• _Problem description_:
Each line from the one containing "else Raise (RuntimeError" through the end of the entries below should be transcribed exactly, and no other line.

• _Source records_:
※

Lemma submit_batch_inv (tr0 : list event) (lo qlo : nat) (batch : list project) :
  ∀ (i : nat) (results : list nat) (s s' : Concurrent.state)
    (r : outcome (list nat)),
    Concurrent.submit_batch schedule w base timeout i batch results s = (r, s') →
    batch_inv tr0 lo qlo i s → qlo ≤ i →
    batch_inv tr0 lo qlo (i + length batch) s'
    ∧ (r = Ret (results ++ seq i (length batch)) ∨ ∃ e, r = Raise e).
Proof.
  induction batch as [|pr rest IH]; intros i results s s' r Hrun Hinv Hi.
  - injection Hrun as <- <-. cbn [length seq]. rewrite Nat.add_0_r, app_nil_r.
    split; [done|by left].
  - cbn [Concurrent.submit_batch] in Hrun. unfold bind in Hrun.
    destruct (Concurrent.submit_project schedule w base timeout i pr results s)
      as [r1 s1] eqn:H1.
    destruct (submit_project_inv _ _ _ _ _ _ _ _ _ H1 Hinv Hi)
      as [[-> Hinv1]|[[e ->] Hinv1]].
    + destruct (IH _ _ _ _ _ Hrun Hinv1 ltac:(lia)) as [Hinv2 Hr].
      cbn [length seq]. replace (i + S (length rest)) with (S i + length rest) by lia.
      split; [done|]. destruct Hr as [->|Hr]; [left|by right].
      by rewrite <- app_assoc.
    + injection Hrun as <- <-. split; [|right; by exists e].
      eapply batch_inv_mono; [|exact Hinv1]. lia.
Qed.

Lemma wait_all_inv (tr0 : list event) (lo qhi : nat) (n : nat) :
  ∀ (k : nat) (s s' : Concurrent.state) (r : outcome unit),
    Concurrent.wait_all schedule (seq k n) s = (r, s') →
    batch_inv tr0 lo k qhi s → k + n ≤ qhi →
    (r = Ret tt ∧ batch_inv tr0 lo (k + n) qhi s')
    ∨ (r = Blocked ∧ ∃ k', batch_inv tr0 lo k' qhi s').
Proof.
  induction n as [|n IH]; intros k s s' r Hrun Hinv Hk.
  - injection Hrun as <- <-. left. by rewrite Nat.add_0_r.
  - cbn [seq Concurrent.wait_all] in Hrun. unfold bind in Hrun.
    destruct (Concurrent.wait schedule k s) as [r1 s1] eqn:H1.
    destruct (wait_inv _ _ _ _ _ _ _ H1 Hinv ltac:(lia)) as [[-> Hinv1]|[-> Hinv1]].
    + replace (k + S n) with (S k + n) by lia. eapply IH; eauto. lia.
    + injection Hrun as <- <-. right. split; [done|]. by exists k.
Qed.

(** One batch, from a pool that holds nothing: everything that happens is
    about the tasks of the batch, and when the waits are over each of them
    is done and the pool holds nothing again. *)
Lemma run_batch_inv (projects : list project) (i : nat)
    (s s' : Concurrent.state) (r : outcome unit) :
  Concurrent.run_batch schedule w base b timeout projects i s = (r, s') →
  drained i s →
  ∃ l, Concurrent.c_trace s' = Concurrent.c_trace s ++ l
       ∧ Forall (λ e, i ≤ ev_index e < i + length (take b (drop i projects))) l
       ∧ (r = Ret tt →
          drained (i + length (take b (drop i projects))) s'
          ∧ ∀ k, i ≤ k < i + length (take b (drop i projects)) → done_in l k).
Proof.
  unfold Concurrent.run_batch, bind. set (batch := take b (drop i projects)).
  intros Hrun [Hempty Hnone].
  assert (batch_inv (Concurrent.c_trace s) i i i s) as Hinv.
  { split; [done|]. exists []. rewrite app_nil_r, Hempty.
    split_and!; try done.
    - apply NoDup_nil_2.
    - intros k Hk. by apply elem_of_nil in Hk.
    - intros k v Hk Hv. by rewrite Hnone in Hv.
    - intros k Hk. lia. }
  destruct (Concurrent.submit_batch schedule w base timeout i batch [] s)
    as [r1 s1] eqn:H1.
  destruct (submit_batch_inv _ _ _ _ _ _ _ _ _ H1 Hinv ltac:(lia)) as [Hinv1 Hr1].
  destruct Hr1 as [->|[e ->]].
  - cbn [app] in Hrun.
    destruct (wait_all_inv _ _ _ _ _ _ _ _ Hrun Hinv1 ltac:(lia))
      as [[-> Hinv2]|[-> [k' Hinv2]]];
      destruct Hinv2 as (Hlo & l & Htr & Hrange & Hnd & Hq & Hres & Hdone);
      exists l; (split_and!; [done|done|]); [|done].
    intros _. split; [split|].
    + destruct (Concurrent.c_queue s') as [|[k t] q]; [done|].
      specialize (Hq k ltac:(left)). lia.
    + intros k Hk. destruct (Concurrent.c_results s' !! k) as [v|] eqn:Hv; [|done].
      destruct (Hres k v ltac:(lia) Hv) as (did & out & Hin & _).
      rewrite Forall_forall in Hrange. specialize (Hrange _ Hin). simpl in Hrange.
      lia.
    + exact Hdone.
  - injection Hrun as <- <-.
    destruct Hinv1 as (Hlo & l & Htr & Hrange & _). exists l. by split_and!.
Qed.

Lemma drained_mono (lo lo' : nat) (s : Concurrent.state) :
  lo ≤ lo' → drained lo s → drained lo' s.
Proof. intros Hle [Hq Hr]. split; [done|]. intros k Hk. apply Hr. lia. Qed.
Definition forward (y_pred y_true : Tensor) : result scalar :=
  prod <- tmul y_true y_pred ;;
  let inter := op_sum prod in
  s <- tadd (op_sum (tpow y_true 2)) (op_sum (tpow y_pred 2)) ;;
  prod' <- tmul y_true y_pred ;;
  union <- tsub s (op_sum prod') ;;
  iou <- tdiv (tadd_scalar inter EPSILON) (tadd_scalar union EPSILON) ;;
  let iou := mean iou in
  Ok (rsub 1 iou).

End IoULoss.

(* ================================================================== *)
(** * The framework layers the model is assembled from *)

(** [state_dict]: the learned parameters by name.  A constructor draws its
    parameters at random and training changes them, so a module is built
    from an arbitrary [state_dict]; the constructors fix the shapes. *)
Definition state_dict : Type := string -> list nat -> R.

(** [nn.Sequential] *)
Fixpoint Sequential (layers : list (Tensor -> result Tensor)) (x : Tensor)
  : result Tensor :=
  match layers with
  | [] => Ok x
  | f :: rest => y <- f x ;; Sequential rest y
  end.

(** [nn.Dropout(p)]: the identity when [p = 0] (the value of every dropout
    rate in this repository unless a caller overrides it) and in evaluation
    mode; the random masking of training with [p > 0] is not modelled. *)
Definition Dropout (p : R) (x : Tensor) : result Tensor := Ok x.

Module Linear.

Local Open Scope R_scope.

Record t : Type := mk {
  in_features : nat;
  out_features : nat;
  weight : list nat -> R;   (* shape (out_features, in_features) *)
  bias : list nat -> R      (* shape (out_features) *)
}.

Definition init (prefix : string) (theta : state_dict) (n_in n_out : nat) : t :=
  mk n_in n_out (theta (prefix ++ "weight")%string) (theta (prefix ++ "bias")%string).

(** [y = x W^T + b] on the last axis. *)
Definition forward (self : t) (x : Tensor) : result Tensor :=
  match shape x with
  | [] => Raise (RuntimeError "mat1 and mat2 shapes cannot be multiplied")
  | _ :: _ =>
      if (last (shape x) O =? in_features self)%nat then
        Ok (mkTensor (removelast (shape x) ++ [out_features self])
              (fun idx =>
                 let o := last idx O in
                 Rsum (in_features self)
                      (fun i => elem x (removelast idx ++ [i]) * weight self [o; i])
                 + bias self [o]))
      else Raise (RuntimeError "mat1 and mat2 shapes cannot be multiplied")
  end.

※

• _Answer box_:
      else Raise (RuntimeError "mat1 and mat2 shapes cannot be multiplied")
  end.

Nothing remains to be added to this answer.